Flow cytometry. Expression of surface molecules and intracellular proteins was measured using a BD LSRFortessa, and data were analyzed with FlowJo (Tree Star). To evaluate intracellular protein, the cells were fixed and permeabilized with the BD Cytofix/Cytoperm Kit. PE–anti-IP-10 (CXCL10) antibody (catalog 555049) and Alexa Fluor 647–anti-GLUT1 antibody (catalog 566580) were obtained from BD Pharmingen, and FITC–anti-IL-6 antibody (catalog 501104) and APC–anti-CD274 (PD-L1) antibody (catalog 329708) were from BioLegend.
Glucose and metabolic intermediates. D-Mannitol (catalog M4125-100G, Sigma-Aldrich) was used for osmotic control of glucose (catalog A24940-01, Gibco/Thermo Fisher Scientific). Sodium pyruvate was purchased from Santa Cruz Biotechnology (catalog sc-208397A) and succinic acid (catalog S3674-100G) was from Sigma-Aldrich.
Measurement of mitochondrial mass and mitochondrial ROS. Macrophages were stimulated with IFN-γ/LPS for 24 hours, and then stained with 500 nM MitoTracker Green FM (catalog M7514, Molecular Probes/Thermo Fisher Scientific) for 15 minutes or 5 μM MitoSOX Red (catalog M36008, Molecular Probes/Thermo Fisher Scientific) for 10 minutes, washed with PBS, and analyzed by flow cytometry.
Measurement of glucose uptake. Macrophages were stimulated with IFN-γ/LPS for 24 hours and incubated with glucose-free RPMI medium containing 5 μM fluorescent D-glucose analog 2-NBDG (2-[N-(7-nitrobenz-2-oxa-1,3-diazol-4-yl) amino]-2-deoxy D-glucose) (catalog 11046, Cayman Chemical) for 60 minutes. Macrophages were washed with PBS and fluorescence intensities were analyzed by flow cytometry.
Apoptosis assay. Macrophages were stimulated with IFN-γ/LPS for 6 hours in the absence or presence of glucose (2 g/l), suspended in binding buffer (BD), and stained with 7-AAD (BD) and Pacific Blue–anti-annexin V (BioLegend). Fluorescence intensities were analyzed by flow cytometry.

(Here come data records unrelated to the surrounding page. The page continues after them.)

Lemma no_push_date_true (d : gmap string pyval) :
  d !! "pushed_at" = None → no_push_date (Some d) = true.
Proof.
  intros H. unfold no_push_date.
  rewrite (bool_decide_eq_false_2 (is_Some _)).
  - apply orb_true_r.
  - rewrite H. intros [? ?]. discriminate.
Qed.

Lemma is_repo_outdated_run env (d : gmap string pyval) (s : string) (t : Z)
    (w : world) :
  d !! "pushed_at" = Some (VStr s) →
  strptime env s = Some t →
  is_repo_outdated env (Some d) w =
    (Ret (utcnow env (clock_reads w) - t
          >? timedelta_days OUTDATED_THRESHOLD_DAYS), tick w).
Proof.
  intros Hd Hs. unfold is_repo_outdated.
  rewrite (no_push_date_false d _ Hd).
  unfold getitem, datetime_strptime. rewrite bind_run, Hd. cbn.
  rewrite bind_run, Hs. reflexivity.
Qed.

Lemma is_repo_broken_run env (d : gmap string pyval) (s : string) (t n : Z)
    (w : world) :
  d !! "pushed_at" = Some (VStr s) →
  strptime env s = Some t →
  int_value (default_value (VInt 0) (d !! "open_issues_count")) = Some n →
  is_repo_broken env (Some d) w =
    (Ret ((n >? BROKEN_ISSUES_THRESHOLD)
          && (utcnow env (clock_reads w) - t
              >? timedelta_days BROKEN_THRESHOLD_DAYS)), tick w).
Proof.
  intros Hd Hs Hn. unfold is_repo_broken.
  rewrite (no_push_date_false d _ Hd).
  unfold getitem, datetime_strptime, dict_get. rewrite bind_run, Hd. cbn.
  rewrite bind_run, Hs. cbn.
  erewrite bind_ret by reflexivity. rewrite Hn. cbn.
  rewrite Z.gtb_ltb. reflexivity.
Qed.

(** C1: for a record whose [pushed_at] holds a timestamp, [is_repo_outdated]
    returns true exactly when the current time minus the time of the last
    push is strictly more than 365 days; at 365 days or less it returns
    false. *)
Theorem is_repo_outdated_iff_gap_exceeds_365_days env
    (d : gmap string pyval) (s : string) (t : Z) (w : world) :
  d !! "pushed_at" = Some (VStr s) →
  strptime env s = Some t →
  let gap := utcnow env (clock_reads w) - t in
  is_repo_outdated env (Some d) w
    = (Ret (bool_decide (365 * 86400 * 1000000 < gap)), tick w)
  ∧ (365 * 86400 * 1000000 < gap →
     is_repo_outdated env (Some d) w = (Ret true, tick w))
  ∧ (gap ≤ 365 * 86400 * 1000000 →
     is_repo_outdated env (Some d) w = (Ret false, tick w)).
Proof.
  intros Hd Hs gap.
  rewrite (is_repo_outdated_run env d s t w Hd Hs). fold gap.
  unfold timedelta_days, OUTDATED_THRESHOLD_DAYS.
  repeat split.
  - f_equal. f_equal. rewrite Z.gtb_ltb.
    case_bool_decide; [apply Z.ltb_lt | apply Z.ltb_ge]; lia.
  - intros H. do 2 f_equal. rewrite Z.gtb_ltb. apply Z.ltb_lt. lia.
  - intros H. do 2 f_equal. rewrite Z.gtb_ltb. apply Z.ltb_ge. lia.
Qed.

Immunohistochemistry. Immunohistochemistry was performed as previously published (25). Formalin-fixed, paraffin-embedded tissue sections of biopsy-positive temporal artery or aortic atherosclerotic plaque were deparaffinized with xylene and ethanol, and antigen retrieval was performed with Target Retrieval Solution (catalog S1699, Dako/Agilent). After blocking with 5% normal goat serum (catalog 31873, Invitrogen/Thermo Fisher Scientific), sections were incubated with unconjugated primary antibody overnight. Primary antibody binding was visualized by staining with Alexa Fluor 488–conjugated goat anti-rabbit IgG (catalog A11008, Life Technologies/Thermo Fisher Scientific) or Alexa Fluor 546 goat anti-mouse IgG (catalog A11003, Life Technologies/Thermo Fisher Scientific) secondary antibodies for 2 hours, and mounted with DAPI-containing mounting medium (catalog P36961, Molecular Probes/Thermo Fisher Scientific). Tissue sections were examined using confocal microscopy (LSM 710, Carl Zeiss) or fluorescence microscopy (Olympus). Antibodies used in this study are listed in Supplemental Table 2.
Statistics. All data were evaluated for normality by D’Agostino-Pearson omnibus normality testing. Based on the normality, statistical significance was calculated by unpaired or paired 2-tailed Student’s t test or the Mann-Whitney test as appropriate. When we compared multiple groups, 1-way or 2-way ANOVA with Tukey’s multiple comparison test was employed as appropriate. All analyses were performed using Prism software (GraphPad Software version 7). P values less than 0.05 were considered significant.
Study approval. The study was approved by the Institutional Review Board at Stanford University and written informed consent was obtained from all participants.
RW, MH, HZ, and MZ performed experiments, and RW was responsible for data analysis. BBW and JCG enrolled patients and GJB provided expertise in case definition and tissue collection. CMW, JJG, and DGH conceived the study, designed experiments, and analyzed data. CMW, RW, and JJG wrote the manuscript.
Conflict of interest: The authors have declared that no conflict of interest exists.